[GIVEN DATA Boundary: Start]

(** What [walk] yields. *)
Definition walk_triple : Type := pystr * list Node * list Property.

(** The triple yielded for the node at [pos]. *)
Definition walk_yield (root : Node) (path : pystr) (relative : bool)
    (pos : position) : option walk_triple :=
  n ← node_at root pos;
  let cp := current_path root pos (name n) in
  let cp :=
    if negb (bool_decide (path = [])) && relative
    then lstrip (str "/") (replace path [] cp)
    else cp in
  Some (cp, nodes n, props n).

(** The nodes [walk(path)] visits, in order.  The generator raises before
    its first yield when [get_node] raises or returns None; after that
    nothing raises.  The fuel is the size of the tree, which is enough
    ([walk_loop_enough]). *)
Definition walk_refs (fdt : FDT) (path : pystr) : result (list position) :=
  '(_, start) ← get_node fdt path false;
  match root_node fdt, start with
  | Some root, Some pos =>
      match walk_loop (node_count root) root pos [] with
      | Some visited => Ok visited
      | None => Raise OutOfFuel
      end
  | _, _ => Raise AttributeError
  end.

(** [walk(path, relative)]: the triples in the order they are yielded. *)
Definition walk (fdt : FDT) (path : pystr) (relative : bool)
  : result (list walk_triple) :=
  match walk_refs fdt path, root_node fdt with
  | Ok visited, Some root =>
      Ok (omap (walk_yield root path relative) visited)
  | Ok _, None => Raise AttributeError
  | Raise e, _ => Raise e
  end.

(** *** Depth-first orders, to state what [walk] does *)

(** The nodes below [n], each before its descendants, the subtree of a
    later child before the subtree of an earlier one. *)
Fixpoint preorder_children (f : Node -> list position) (i : nat)
    (cs : list Node) : list position :=
  match cs with
  | [] => []
  | c :: cs' => preorder_children f (S i) cs' ++ map (cons i) (f c)
  end.

Fixpoint preorder_rev (n : Node) : list position :=
  [] :: preorder_children preorder_rev 0 (nodes n).

(** A depth-first pre-order of the tree below [n]: [n] first, then the
    whole subtree of one child after the other, the children taken in
    some order, each subtree again in depth-first pre-order. *)
#[local] Unset Elimination Schemes.
#[local] Set Elimination Schemes.

(** The nodes of the subtree at [p], as [walk] visits them. *)
Definition sub_walk (root : Node) (p : position) : list position :=
  match node_at root p with
  | Some n => map (app p) (preorder_rev n)
  | None => []
  end.

(** What is left to visit when the loop of [walk] is at [node] with the
    stack [nodes]. *)
Definition todo (root : Node) (node : position) (nodes : list position)
  : list position :=
  sub_walk root node ++ concat (map (sub_walk root) (rev nodes)).

(** ** [FDT.merge] *)

(** Modelled from the spec: [Node.merge] of [fdt/item.py] (for each
    property of [other], overwrite on a name collision when [replace] is
    set, else keep the existing one, and append the new ones; for each
    child, merge into the like-named child, or append a clone when there
    is none). *)
Definition merge_prop (replace : bool) (ps : list Property) (p : Property)
  : list Property :=
  match list_find (fun q => prop_name q = prop_name p) ps with
  | Some (i, _) => if replace then <[i:=Property_copy p]> ps else ps
  | None => ps ++ [Property_copy p]
  end.

Fixpoint Node_merge (self other : Node) (replace : bool) : Node :=
  let ps := foldl (merge_prop replace) (props self) (props other) in
  let cs :=
    foldl (fun cs c =>
             match list_find (fun d => name d = name c) cs with
             | Some (i, mine) => <[i:=Node_merge mine c replace]> cs
             | None => cs ++ [c]
             end)
          (nodes self) (nodes other) in
  mkNode (name self) ps cs.

(** The header part of [merge]: the header [self] is left with, and the
    exception when the assignment of the version raises. *)
Definition merge_header `{HeadVersionPy} (self other : Header)
  : Header * option exn :=
  match version self with
  | None => (other, None)
  | Some v =>
      match version other with
      | Some w => if (v <? w)%Z then Header_set_version self w else (self, None)
      | None => (self, None)
      end
  end.

(** One round of [for in_entry in fdt_obj.entries]: the inner loop stops
    at the first entry of [self.entries] with the address of [in_entry]
    and assigns [in_entry['size']] to the [address] key of that entry; when
    there is none, [in_entry] is appended. *)
Definition merge_entry (self_entries : list Entry) (in_entry : Entry)
  : list Entry :=
  match list_find (fun e => address e = address in_entry) self_entries with
  | Some (index, e) =>
      <[index := mkEntry (size in_entry) (size e)]> self_entries
  | None => self_entries ++ [in_entry]
  end.

Definition merge_entries (self_entries in_entries : list Entry) : list Entry :=
  foldl merge_entry self_entries in_entries.

(** [self.merge(fdt_obj, replace)].  The entries of the two trees are
    taken to be distinct objects. *)
Definition merge `{HeadVersionPy} (self fdt_obj : FDT) (replace : bool)
  : result FDT :=
  match merge_header (header self) (header fdt_obj) with
  | (_, Some e) => Raise e
  | (h, None) =>
      let es := merge_entries (entries self) (entries fdt_obj) in
      match root_node self, root_node fdt_obj with
      | Some mine, Some other =>
          Ok (mkFDT h es (Some (Node_merge mine other replace)))
      | _, _ => Raise AttributeError
      end
  end.

(** ** The code this module imports

    [fdt/__init__.py] calls into [fdt/head.py], [fdt/item.py] and
    [fdt/misc.py].  What it calls there and the data model above does not
    cover is collected in three interfaces; the functions of this module
    are defined, and their properties proved, for any implementation of
    them.  Implementations modelled from the spec follow further down and
    serve to run the functions on concrete inputs. *)

(** [fdt/head.py]: [header.size] (for a header of a given version),
    [header.export()] and [Header.parse(data)]. *)
Class HeadPy : Type := {
  Header_size : Z -> Z;
  Header_export : Header -> result (list byte);
  Header_parse : list byte -> result Header
}.

(** [fdt/item.py]: [node.to_dtb(strings, pos, version)], which returns the
    structure bytes of the subtree, the string block and the position
    after the subtree; and [new_property(name, raw_value)]. *)
Class ItemPy : Type := {
  Node_to_dtb : Node -> pystr -> Z -> Z -> result (list byte * pystr * Z);
  new_property : pystr -> list byte -> result Property
}.

(** Modelled from the spec: the tags of the structure block, constants of
    [fdt/head.py] (DTB parser, "Tag handling"). *)
Definition DTB_BEGIN_NODE : Z := 1.
Definition DTB_END_NODE : Z := 2.
Definition DTB_PROP : Z := 3.
Definition DTB_NOP : Z := 4.
Definition DTB_END : Z := 9.

(** ** [FDT.to_dtb] *)

Definition set_last_comp_version (h : Header) (v : Z) : Header :=
  mkHeader (total_size h) (off_dt_struct h) (off_dt_strings h)
    (off_mem_rsvmap h) (version h) v (boot_cpuid_phys h)
    (size_dt_strings h) (size_dt_struct h).

Definition set_boot_cpuid_phys (h : Header) (v : Z) : Header :=
  mkHeader (total_size h) (off_dt_struct h) (off_dt_strings h)
    (off_mem_rsvmap h) (version h) (last_comp_version h) v
    (size_dt_strings h) (size_dt_struct h).

(** The six assignments of [to_dtb] to the offsets and sizes. *)
Definition set_layout (h : Header) (header_size blob_data_start : Z)
    (len_data len_strings : Z) : Header :=
  mkHeader (blob_data_start + len_data + len_strings)
    blob_data_start
    (blob_data_start + len_data)
    header_size
    (version h) (last_comp_version h) (boot_cpuid_phys h)
    len_strings
    len_data.

(** [pack('>QQ', address, size)] *)
Definition pack_QQ (a s : Z) : result (list byte) :=
  x ← pack_be 8 a; y ← pack_be 8 s; Ok (x ++ y).

(** The loop over [self.entries] that builds [blob_entries]. *)
Fixpoint pack_entries (es : list Entry) : result (list byte) :=
  match es with
  | [] => Ok []
  | e :: es' =>
      x ← pack_QQ (address e) (size e);
      rest ← pack_entries es';
      Ok (x ++ rest)
  end.

(** [header.version], for where an argument is named [version]. *)
Definition version_of (h : Header) : option Z := version h.

(** The two plain assignments [header.last_comp_version = ...] and
    [header.boot_cpuid_phys = ...], each made when its value is there. *)
Definition store_args (h : Header) (last_comp_version boot_cpuid_phys : option Z)
  : Header :=
  let h := match last_comp_version with
           | Some v => set_last_comp_version h v
           | None => h
           end in
  match boot_cpuid_phys with
  | Some v => set_boot_cpuid_phys h v
  | None => h
  end.

(** The three optional assignments at the start of [to_dtb]: the version
    through its setter, then the other two.  The result is the header
    they leave and, when the setter raises, the exception; nothing is
    assigned after that. *)
Definition to_dtb_header `{HeadVersionPy} (h : Header)
    (version last_comp_version boot_cpuid_phys : option Z)
  : Header * option exn :=
  match match version with
        | Some v => Header_set_version h v
        | None => (h, None)
        end with
  | (h, Some e) => (h, Some e)
  | (h, None) => (store_args h last_comp_version boot_cpuid_phys, None)
  end.

(** [self.to_dtb(version, last_comp_version, boot_cpuid_phys)].  The
    result is the tree after the call, whose header the call assigns to,
    and what the call returns or raises; [Ok None] is the return of None
    for a tree without a root node. *)
Definition to_dtb `{HeadVersionPy} `{HeadPy} `{ItemPy} (self : FDT)
    (version last_comp_version boot_cpuid_phys : option Z)
  : FDT * result (option (list byte)) :=
  match root_node self with
  | None => (self, Ok None)
  | Some root =>
      match to_dtb_header (header self)
              version last_comp_version boot_cpuid_phys with
      | (h, Some e) => (set_header self h, Raise e)
      | (h, None) =>
      match version_of h with
      | None => (set_header self h, Raise BaseError)
      | Some v =>
          match (es ← pack_entries (entries self);
                 z ← pack_QQ 0 0;
                 Ok (es ++ z)) with
          | Raise e => (set_header self h, Raise e)
          | Ok blob_entries =>
              let blob_data_start := (Header_size v + len blob_entries)%Z in
              match Node_to_dtb root [] blob_data_start v with
              | Raise e => (set_header self h, Raise e)
              | Ok (blob_data, blob_strings, data_pos) =>
                  match pack_be 4 DTB_END with
                  | Raise e => (set_header self h, Raise e)
                  | Ok end_tag =>
                      let blob_data := blob_data ++ end_tag in
                      let h := set_layout h (Header_size v) blob_data_start
                                 (len blob_data) (len blob_strings) in
                      match (blob_header ← Header_export h;
                             s ← encode_ascii blob_strings;
                             Ok (blob_header ++ blob_entries ++ blob_data ++ s))
                      with
                      | Raise e => (set_header self h, Raise e)
                      | Ok blob => (set_header self h, Ok (Some blob))
                      end
                  end
              end
          end
      end
      end
  end.

(** ** [fdt/head.py] and [fdt/item.py], modelled from the spec *)

Definition DTB_MAGIC : Z := 0xd00dfeed.

(** Modelled from the spec: [header.size] of [fdt/head.py] (Header codec:
    40 bytes for version 1, 48 from version 2, 52 from version 3, 56 from
    version 17). *)
Definition Header_size_spec (v : Z) : Z :=
  if (17 <=? v)%Z then 56
  else if (3 <=? v)%Z then 52
  else if (2 <=? v)%Z then 48
  else 40.

(** The words of a header, in the order of the layout; the last three are
    there from version 2, 3 and 17 on. *)
Definition header_words (h : Header) (v : Z) : list Z :=
  [DTB_MAGIC; total_size h; off_dt_struct h; off_dt_strings h;
   off_mem_rsvmap h; v; last_comp_version h]
  ++ (if (2 <=? v)%Z then [boot_cpuid_phys h] else [])
  ++ (if (3 <=? v)%Z then [size_dt_strings h] else [])
  ++ (if (17 <=? v)%Z then [size_dt_struct h] else []).

Fixpoint pack_words (ws : list Z) : result (list byte) :=
  match ws with
  | [] => Ok []
  | w :: ws' => x ← pack_be 4 w; rest ← pack_words ws'; Ok (x ++ rest)
  end.

(** Modelled from the spec: [header.export()] of [fdt/head.py] (Header
    codec: the fields big-endian in the order of the layout, in a header of
    the length the version asks for). *)
Definition Header_export_spec (h : Header) : result (list byte) :=
  match version h with
  | None => Raise BaseError
  | Some v =>
      ws ← pack_words (header_words h v);
      Ok (ws ++ replicate (Z.to_nat (Header_size_spec v) - length ws) x00)
  end.

(** Modelled from the spec: [Header.parse(data)] of [fdt/head.py] (Header
    codec: fails with BadMagic if the magic does not match, and with
    UnsupportedVersion if the version is below 2 or above 17). *)
Definition Header_parse_spec (data : list byte) : result Header :=
  magic ← unpack_be 4 data 0;
  if negb (magic =? DTB_MAGIC)%Z then Raise BadMagic else
  total ← unpack_be 4 data 4;
  off_struct ← unpack_be 4 data 8;
  off_strings ← unpack_be 4 data 12;
  off_rsvmap ← unpack_be 4 data 16;
  v ← unpack_be 4 data 20;
  last_comp ← unpack_be 4 data 24;
  if ((v <? 2) || (17 <? v))%Z then Raise UnsupportedVersion else
  boot ← unpack_be 4 data 28;
  size_strings ← (if (3 <=? v)%Z then unpack_be 4 data 32 else Ok 0%Z);
  size_struct ← (if (17 <=? v)%Z then unpack_be 4 data 36 else Ok 0%Z);
  Ok (mkHeader total off_struct off_strings off_rsvmap (Some v) last_comp
        boot size_strings size_struct).

(** Modelled from the spec: the setter of [version] in [fdt/head.py]
    (data model, the header: a field [version], absent in a tree built
    from scratch and set before an emit).  It stands for the setter where
    a sample is evaluated, with the versions 15, 16 and 17; the theorems
    are proved for every setter. *)
Global Instance HeadVersionPy_spec : HeadVersionPy.
Proof.
  refine {| Header_set_version h v := (with_version h (Some v), None) |}.
  intros h v h' [= <-]. reflexivity.
Defined.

[GIVEN DATA Boundary: End]

## WORK ORDER:
Would you print, exactly as written, every line above from the one holding "later child before" through the one holding "stack [nodes]. *)", with both included and no other lines?

## OUTPUT OF THE TASK:
    later child before the subtree of an earlier one. *)
Fixpoint preorder_children (f : Node -> list position) (i : nat)
    (cs : list Node) : list position :=
  match cs with
  | [] => []
  | c :: cs' => preorder_children f (S i) cs' ++ map (cons i) (f c)
  end.

Fixpoint preorder_rev (n : Node) : list position :=
  [] :: preorder_children preorder_rev 0 (nodes n).

(** A depth-first pre-order of the tree below [n]: [n] first, then the
    whole subtree of one child after the other, the children taken in
    some order, each subtree again in depth-first pre-order. *)
#[local] Unset Elimination Schemes.
#[local] Set Elimination Schemes.

(** The nodes of the subtree at [p], as [walk] visits them. *)
Definition sub_walk (root : Node) (p : position) : list position :=
  match node_at root p with
  | Some n => map (app p) (preorder_rev n)
  | None => []
  end.

(** What is left to visit when the loop of [walk] is at [node] with the
    stack [nodes]. *)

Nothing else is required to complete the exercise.